As a point of reference, the average absorption rate in the local market is 850 units per year.
“You don’t need that many units in general, much less student housing units,” Moore says. “The numbers are ridiculous.”
Then, there’s the LSU Nicholson Gateway Project, a mixed-use development that the LSU Foundation is planning to develop on Nicholson Drive. It calls for a total of 1,600 or so units of student housing, the first phase of which is scheduled to be completed in 2018.
Given that Texas investors in 2015 paid $108.6 million for The Standard, a 287-unit student housing complex just outside the campus gates, it’s understandable that developers are bullish on the market. But those who are late to the table may have missed the feast. There’s arguably more new inventory than the market needs, to say nothing of the thousands of units in older properties near campus.
What’s more, the state-funded TOPS scholarship program, which has inadvertently upped students’ standards of living over the years by enabling them to afford relatively luxurious apartments, is in danger of being cut by the Legislature. At the same time, LSU is facing budget cuts that could negatively impact enrollment and, at the very least, increase student fees.

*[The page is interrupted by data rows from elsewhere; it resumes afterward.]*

(** * A shallow embedding of the New-Financial-Ai dashboard core

    The parts of the TypeScript sources embedded here:
    - the retirement projection of [RetirementCalc] ([calculate], the
      insurance compounding, the cash / portfolio split effects, the plan
      initialiser and its persistence, the pie-chart data);
    - the portfolio state of [App] ([handleAddSymbol],
      [handleRemoveSymbol], [handleQuantityChange], [handleAnalyzePortfolio],
      [handleManualSave], [hasPendingSymbols], the three initialisers, the
      API-key dialog) together with [getApiKey], [extractJson] and
      [analyzePortfolio] of the Gemini service;
    - the search, filter and total of [StockTable] and the schematic curve
      of [AnalysisChart].

    JS numbers are modelled as exact rationals extended with NaN and the
    two infinities: floating-point rounding is not modelled, [Math.round]
    and the IEEE special values are.
    Ages and calendar years are whole numbers, as in the plan's data model. *)

From Stdlib Require Import ZArith QArith Qpower List String Ascii Bool.
From Stdlib Require Import Permutation Lia Qround Lqa.
Set Warnings "-register-all".
Import ListNotations.

(* ------------------------------------------------------------------ *)
(** ** JS numbers *)

Module JsNum.

(** A JS number: a finite value, NaN, or one of the infinities. *)
Inductive num : Type :=
| Fin (q : Q)
| NaN
| PosInf
| NegInf.

Definition neg (x : num) : num :=
  match x with
  | Fin q => Fin (- q)
  | NaN => NaN
  | PosInf => NegInf
  | NegInf => PosInf
  end.

(** [x + y] *)
Definition add (x y : num) : num :=
  match x, y with
  | Fin a, Fin b => Fin (a + b)
  | NaN, _ | _, NaN => NaN
  | PosInf, NegInf | NegInf, PosInf => NaN
  | PosInf, _ | _, PosInf => PosInf
  | NegInf, _ | _, NegInf => NegInf
  end.

(** [x - y] *)
Definition sub (x y : num) : num := add x (neg y).

(** Sign of a non-NaN value: [Some true] positive, [Some false] negative,
    [None] zero. *)
Definition sign (x : num) : option bool :=
  match x with
  | Fin q => match Qcompare q 0 with Gt => Some true | Lt => Some false | Eq => None end
  | PosInf => Some true
  | NegInf => Some false
  | NaN => None
  end.
Lemma on_done_stale w k png st :
  k ≠ key st →
  (∀ p, ShowExact p ∉ (on_done w k png st).2) ∧
  page (on_done w k png st).1 = page st ∧
  (png ∉ files (on_done w k png st).1) ∧
  (png ∈ files st → (on_done w k png st).2 = [Remove png]).
Proof.
  intros Hk. unfold App.on_done. rewrite decide_False by done.
  destruct (decide (png ∈ files st)) as [Hin|Hout]; simpl.
  - split; [intros p H; elem_cases H|]. split; [done|].
    split; [|done]. intros [_ Hn]%elem_of_difference.
    apply Hn. by apply elem_of_singleton.
  - split; [intros p H; elem_cases H|]. done.
Qed.

Lemma index_of_in_range {A} (l : list A) (i : Z) :
  (- Z.of_nat (length l) ≤ i < Z.of_nat (length l))%Z →
  index_of l i = Some (position l i) ∧ (position l i < length l)%nat.
Proof.
  intros Hi. unfold index_of, position.
  destruct (Z.leb_spec 0 i), (Z.ltb_spec i (Z.of_nat (length l))),
    (Z.leb_spec (- Z.of_nat (length l)) i), (Z.ltb_spec i 0); simpl;
    try lia; (split; [done|lia]).
Qed.

Lemma apply_single_questions idx new_q st :
  (- Z.of_nat (length (questions st)) ≤ idx < Z.of_nat (length (questions st)))%Z →
  questions (_apply_single sha1_hexdigest encode_utf8 idx new_q st).1.1
  = <[position (questions st) idx := new_q]> (questions st).
Proof.
  intros Hi. unfold _apply_single.
  destruct (index_of_in_range (questions st) idx Hi) as [-> _].
  cbn [questions set_questions row_widgets].
  destruct (index_of (row_widgets st) idx); [|done].
  cbn [preview_visible set_questions set_row_widgets].
  by destruct (preview_visible st).
Qed.

End AppFacts.

(** C8. A finished render is shown only if its key equals the key of the
    content at the time of completion, which is the SHA-1 hash of the
    unit title, the level and the questions, each question after a bar.
    A result with another key is never shown: the page keeps what it
    had, and the PNG of the result is removed from the files. *)
Theorem preview_on_done_spec
    (sha1_hexdigest : list N → Py.str) (encode_utf8 : Py.str → list N)
    (w : App.worker) (k png : Py.str) (st : App.state) :
  let r := App.on_done sha1_hexdigest encode_utf8 w k png st in
  let current :=
    sha1_hexdigest
      (encode_utf8 (Py.or_else (App.unit_title st) [])
       ++ encode_utf8 (Py.or_else (App.level st) [])
       ++ concat ((λ q, [0x7C] ++ encode_utf8 q) <$> App.questions st)) in
  (∀ p, App.ShowExact p ∈ r.2 → p = png ∧ k = current) ∧
  (k = current → App.ShowExact png ∈ r.2 ∧
                 (png ∈ App.files st → App.page r.1 = Some png)) ∧
  (k ≠ current →
   (∀ p, App.ShowExact p ∉ r.2) ∧
   App.page r.1 = App.page st ∧
   (png ∉ App.files r.1) ∧
   (png ∈ App.files st → r.2 = [App.Remove png])).
Proof.
  cbv zeta. fold (App._content_key sha1_hexdigest encode_utf8 st).
  split; [|split].
  - intros p Hp.
    destruct (decide (k = App._content_key sha1_hexdigest encode_utf8 st))
      as [Hk|Hk].
    + split; [|done].
      destruct (on_done_current sha1_hexdigest encode_utf8 w k png st Hk)
        as (E & _). rewrite E in Hp.
      apply elem_of_cons in Hp as [[= ->]|Hp]; [done|].
      unfold App.show_exact in Hp.
      destruct (decide (png ∈ App.files st)); simpl in Hp; elem_cases Hp.
    + by apply (on_done_stale sha1_hexdigest encode_utf8 w k png st) in Hp.
  - intros Hk.
    destruct (on_done_current sha1_hexdigest encode_utf8 w k png st Hk)
      as (E & _ & Hpage).
    split; [|done]. rewrite E. apply list_elem_of_here.
  - apply on_done_stale.
Qed.

Lemma preview_on_done_spec_witness :
  let st := {| App.unit_title := Py.lit "Travel"; App.level := Py.lit "B2";
               App.questions := [Py.lit "Why?"]; App.row_widgets := [];
               App.preview_visible := true; App.page := None;
               App.overlay := None;
               App.files := {[ Py.lit "old.png" ]}; App._workers := [] |} in
  App.page (App.on_done (λ b, b) (λ s, s) (App.OtherWorker 0)
              (Py.lit "stale") (Py.lit "old.png") st).1 = None.
Proof.
  cbv zeta.
  refine (proj1 (proj2 (proj2 (proj2 (preview_on_done_spec (λ b, b) (λ s, s)
            (App.OtherWorker 0) (Py.lit "stale") (Py.lit "old.png") _)) _))).
  vm_compute. discriminate.
Defined.

(** C9. For every index [idx] within the range of the questions (from 0
    to the length, or negative and counted from the end, as Python reads
    it), [_apply_single idx new_q] puts [new_q] at the position of [idx]
    and leaves every other entry, the order and the length of the list
    as they were. *)
Theorem apply_single_in_place
    (sha1_hexdigest : list N → Py.str) (encode_utf8 : Py.str → list N)
    (idx : Z) (new_q : Py.str) (st : App.state) :
  (- Z.of_nat (length (App.questions st)) ≤ idx
   < Z.of_nat (length (App.questions st)))%Z →
  let i := App.position (App.questions st) idx in
  let qs' :=
    App.questions (App._apply_single sha1_hexdigest encode_utf8 idx new_q st).1.1 in
  ((0 ≤ idx)%Z → i = Z.to_nat idx) ∧
  length qs' = length (App.questions st) ∧
  qs' !! i = Some new_q ∧
  (∀ j, j ≠ i → qs' !! j = App.questions st !! j) ∧
  qs' = take i (App.questions st) ++ new_q :: drop (S i) (App.questions st).
Proof.
  intros Hi. cbv zeta. rewrite apply_single_questions by done.
  destruct (index_of_in_range (App.questions st) idx Hi) as [_ Hlt].
  split; [|split; [|split; [|split]]].
  - intros H0. unfold App.position. by destruct (Z.ltb_spec idx 0); [lia|].
  - apply length_insert.
  - by apply list_lookup_insert_eq.
  - intros j Hj. by apply list_lookup_insert_ne.
  - by apply insert_take_drop.
Qed.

In other words, this might not be the best time to invest in new student housing.
LSU Foundation officials, though, say they’re not worried yet about oversaturation.
“We are confident there will continue to be substantial demand for high-quality, on-campus housing, which also contributes to the learning experiences of our students,” says LSU Foundation spokeswoman Sara Crow.
Moore sees things differently.
“We’re going to see some evolutionary change,” he says.